WHAT YOU HAVE TO DO → In the listing below, count the lines with "replyMaxPages" and report only the figure.

SUPPLIED RECORDS →
* * * * * * * * *
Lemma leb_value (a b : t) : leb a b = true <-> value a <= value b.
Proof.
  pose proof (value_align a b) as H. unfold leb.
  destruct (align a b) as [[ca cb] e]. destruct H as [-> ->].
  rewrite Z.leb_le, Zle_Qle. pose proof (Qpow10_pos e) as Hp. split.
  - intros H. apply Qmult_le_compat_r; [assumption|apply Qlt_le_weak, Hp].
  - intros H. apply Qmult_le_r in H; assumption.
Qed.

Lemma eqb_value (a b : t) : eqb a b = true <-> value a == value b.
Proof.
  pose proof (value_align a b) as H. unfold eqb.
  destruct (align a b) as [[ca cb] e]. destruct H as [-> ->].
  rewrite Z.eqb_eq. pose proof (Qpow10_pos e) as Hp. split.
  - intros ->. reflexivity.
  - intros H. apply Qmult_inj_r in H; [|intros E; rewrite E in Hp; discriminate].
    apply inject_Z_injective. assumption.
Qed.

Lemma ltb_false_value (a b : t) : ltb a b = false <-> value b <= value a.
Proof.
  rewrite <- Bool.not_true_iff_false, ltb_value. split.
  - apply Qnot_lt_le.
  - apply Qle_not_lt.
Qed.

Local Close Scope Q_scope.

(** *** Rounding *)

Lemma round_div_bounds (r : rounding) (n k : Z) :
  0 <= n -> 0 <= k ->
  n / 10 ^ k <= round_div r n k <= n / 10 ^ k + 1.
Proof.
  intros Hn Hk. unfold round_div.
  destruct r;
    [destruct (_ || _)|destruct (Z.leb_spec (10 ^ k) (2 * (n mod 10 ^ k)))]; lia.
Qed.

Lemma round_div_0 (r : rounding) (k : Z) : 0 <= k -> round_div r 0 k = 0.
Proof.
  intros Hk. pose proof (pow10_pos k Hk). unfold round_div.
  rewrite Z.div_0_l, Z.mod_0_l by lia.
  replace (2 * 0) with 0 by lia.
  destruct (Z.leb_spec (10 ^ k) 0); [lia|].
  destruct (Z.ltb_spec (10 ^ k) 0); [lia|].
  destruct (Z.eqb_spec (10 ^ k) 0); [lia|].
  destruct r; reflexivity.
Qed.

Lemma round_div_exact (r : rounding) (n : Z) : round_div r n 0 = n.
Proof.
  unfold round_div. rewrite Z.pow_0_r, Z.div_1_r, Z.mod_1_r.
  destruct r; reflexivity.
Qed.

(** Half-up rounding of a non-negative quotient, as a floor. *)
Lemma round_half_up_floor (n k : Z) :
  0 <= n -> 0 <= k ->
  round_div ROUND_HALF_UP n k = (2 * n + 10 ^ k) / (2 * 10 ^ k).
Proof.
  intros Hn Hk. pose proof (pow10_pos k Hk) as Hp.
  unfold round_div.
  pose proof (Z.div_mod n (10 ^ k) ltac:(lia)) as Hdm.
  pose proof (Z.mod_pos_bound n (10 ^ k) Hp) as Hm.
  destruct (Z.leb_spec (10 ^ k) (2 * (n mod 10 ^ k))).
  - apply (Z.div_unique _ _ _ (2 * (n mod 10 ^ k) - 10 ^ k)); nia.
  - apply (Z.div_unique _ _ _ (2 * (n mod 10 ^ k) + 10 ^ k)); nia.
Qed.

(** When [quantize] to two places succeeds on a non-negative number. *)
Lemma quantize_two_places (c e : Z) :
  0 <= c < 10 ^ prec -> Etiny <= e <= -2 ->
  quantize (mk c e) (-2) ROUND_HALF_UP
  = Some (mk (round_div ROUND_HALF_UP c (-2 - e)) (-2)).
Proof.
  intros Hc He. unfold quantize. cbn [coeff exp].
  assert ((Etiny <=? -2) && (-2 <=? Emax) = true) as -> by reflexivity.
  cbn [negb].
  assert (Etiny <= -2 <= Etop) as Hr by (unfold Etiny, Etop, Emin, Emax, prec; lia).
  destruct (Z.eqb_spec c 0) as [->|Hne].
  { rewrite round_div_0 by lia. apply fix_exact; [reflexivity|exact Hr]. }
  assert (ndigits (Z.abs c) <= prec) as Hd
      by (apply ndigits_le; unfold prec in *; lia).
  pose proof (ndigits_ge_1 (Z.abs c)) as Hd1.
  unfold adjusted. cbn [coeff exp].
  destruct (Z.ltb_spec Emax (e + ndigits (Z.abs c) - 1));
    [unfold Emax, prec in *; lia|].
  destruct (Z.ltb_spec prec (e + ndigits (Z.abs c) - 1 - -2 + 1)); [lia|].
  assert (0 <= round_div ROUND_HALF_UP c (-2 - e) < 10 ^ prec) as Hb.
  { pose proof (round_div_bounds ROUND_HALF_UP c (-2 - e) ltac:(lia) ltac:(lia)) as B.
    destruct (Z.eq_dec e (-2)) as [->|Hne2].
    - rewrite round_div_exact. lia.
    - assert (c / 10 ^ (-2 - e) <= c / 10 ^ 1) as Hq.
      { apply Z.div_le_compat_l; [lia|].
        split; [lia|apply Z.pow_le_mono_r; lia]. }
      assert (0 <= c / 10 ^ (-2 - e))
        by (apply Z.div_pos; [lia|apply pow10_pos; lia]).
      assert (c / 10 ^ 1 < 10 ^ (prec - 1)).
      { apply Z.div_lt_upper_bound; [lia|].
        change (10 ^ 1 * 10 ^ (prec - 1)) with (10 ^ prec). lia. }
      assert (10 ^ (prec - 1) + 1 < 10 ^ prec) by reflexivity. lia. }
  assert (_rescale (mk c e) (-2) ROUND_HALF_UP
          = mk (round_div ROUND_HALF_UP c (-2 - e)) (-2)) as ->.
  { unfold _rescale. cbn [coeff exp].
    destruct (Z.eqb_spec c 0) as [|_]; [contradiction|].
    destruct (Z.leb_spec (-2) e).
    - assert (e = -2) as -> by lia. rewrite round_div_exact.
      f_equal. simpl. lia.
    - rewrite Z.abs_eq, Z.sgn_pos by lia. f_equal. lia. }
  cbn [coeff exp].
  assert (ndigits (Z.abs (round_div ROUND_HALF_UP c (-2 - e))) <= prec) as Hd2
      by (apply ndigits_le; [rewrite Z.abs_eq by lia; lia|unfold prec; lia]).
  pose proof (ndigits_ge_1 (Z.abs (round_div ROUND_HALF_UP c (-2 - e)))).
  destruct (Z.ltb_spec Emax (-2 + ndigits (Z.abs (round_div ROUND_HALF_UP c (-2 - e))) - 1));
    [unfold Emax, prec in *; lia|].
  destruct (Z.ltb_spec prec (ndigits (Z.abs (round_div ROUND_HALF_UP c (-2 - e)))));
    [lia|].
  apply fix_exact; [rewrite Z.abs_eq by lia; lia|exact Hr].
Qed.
* * * * * * * * *
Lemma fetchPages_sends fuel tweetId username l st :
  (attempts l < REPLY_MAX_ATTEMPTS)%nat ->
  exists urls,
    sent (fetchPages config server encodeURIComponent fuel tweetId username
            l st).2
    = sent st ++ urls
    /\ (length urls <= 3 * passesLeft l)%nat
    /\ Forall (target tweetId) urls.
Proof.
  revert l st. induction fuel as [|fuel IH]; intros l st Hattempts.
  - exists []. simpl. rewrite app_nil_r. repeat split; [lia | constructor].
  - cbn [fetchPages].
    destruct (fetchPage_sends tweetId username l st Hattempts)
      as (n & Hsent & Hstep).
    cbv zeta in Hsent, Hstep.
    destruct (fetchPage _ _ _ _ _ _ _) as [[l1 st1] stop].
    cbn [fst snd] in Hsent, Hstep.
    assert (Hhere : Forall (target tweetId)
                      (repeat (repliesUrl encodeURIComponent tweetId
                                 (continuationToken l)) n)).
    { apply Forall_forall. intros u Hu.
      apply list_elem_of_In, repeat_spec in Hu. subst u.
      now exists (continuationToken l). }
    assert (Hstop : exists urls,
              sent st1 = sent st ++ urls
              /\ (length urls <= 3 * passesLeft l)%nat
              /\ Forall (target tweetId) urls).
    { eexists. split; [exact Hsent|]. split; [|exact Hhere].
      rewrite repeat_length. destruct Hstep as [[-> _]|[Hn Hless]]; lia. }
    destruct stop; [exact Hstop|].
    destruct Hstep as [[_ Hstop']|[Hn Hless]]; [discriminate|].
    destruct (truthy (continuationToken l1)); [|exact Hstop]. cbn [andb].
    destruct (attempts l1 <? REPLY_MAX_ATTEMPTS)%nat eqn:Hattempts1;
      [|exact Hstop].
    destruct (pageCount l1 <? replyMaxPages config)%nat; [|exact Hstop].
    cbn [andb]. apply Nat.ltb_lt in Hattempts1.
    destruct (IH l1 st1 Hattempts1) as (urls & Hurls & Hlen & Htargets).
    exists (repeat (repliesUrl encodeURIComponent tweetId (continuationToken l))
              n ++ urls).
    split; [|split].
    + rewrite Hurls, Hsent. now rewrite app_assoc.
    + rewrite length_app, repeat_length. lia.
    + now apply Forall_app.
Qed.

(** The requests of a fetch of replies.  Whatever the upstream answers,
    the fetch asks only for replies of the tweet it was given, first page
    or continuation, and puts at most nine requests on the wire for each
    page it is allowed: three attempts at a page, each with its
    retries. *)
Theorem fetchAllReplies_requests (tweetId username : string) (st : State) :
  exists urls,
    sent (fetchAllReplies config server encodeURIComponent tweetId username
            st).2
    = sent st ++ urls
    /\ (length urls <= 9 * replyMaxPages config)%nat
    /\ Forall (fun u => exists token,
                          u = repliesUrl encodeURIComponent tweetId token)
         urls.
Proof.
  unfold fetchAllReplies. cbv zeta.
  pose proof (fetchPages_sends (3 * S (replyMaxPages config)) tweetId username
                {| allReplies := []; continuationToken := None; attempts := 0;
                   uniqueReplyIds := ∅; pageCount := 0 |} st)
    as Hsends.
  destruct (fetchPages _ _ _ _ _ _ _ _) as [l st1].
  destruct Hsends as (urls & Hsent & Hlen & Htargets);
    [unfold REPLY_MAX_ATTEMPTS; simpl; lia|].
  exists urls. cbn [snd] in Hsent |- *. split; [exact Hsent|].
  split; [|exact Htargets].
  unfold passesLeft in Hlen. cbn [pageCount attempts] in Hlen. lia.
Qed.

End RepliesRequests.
* * * * * * * * *
FINISHED TASK → 3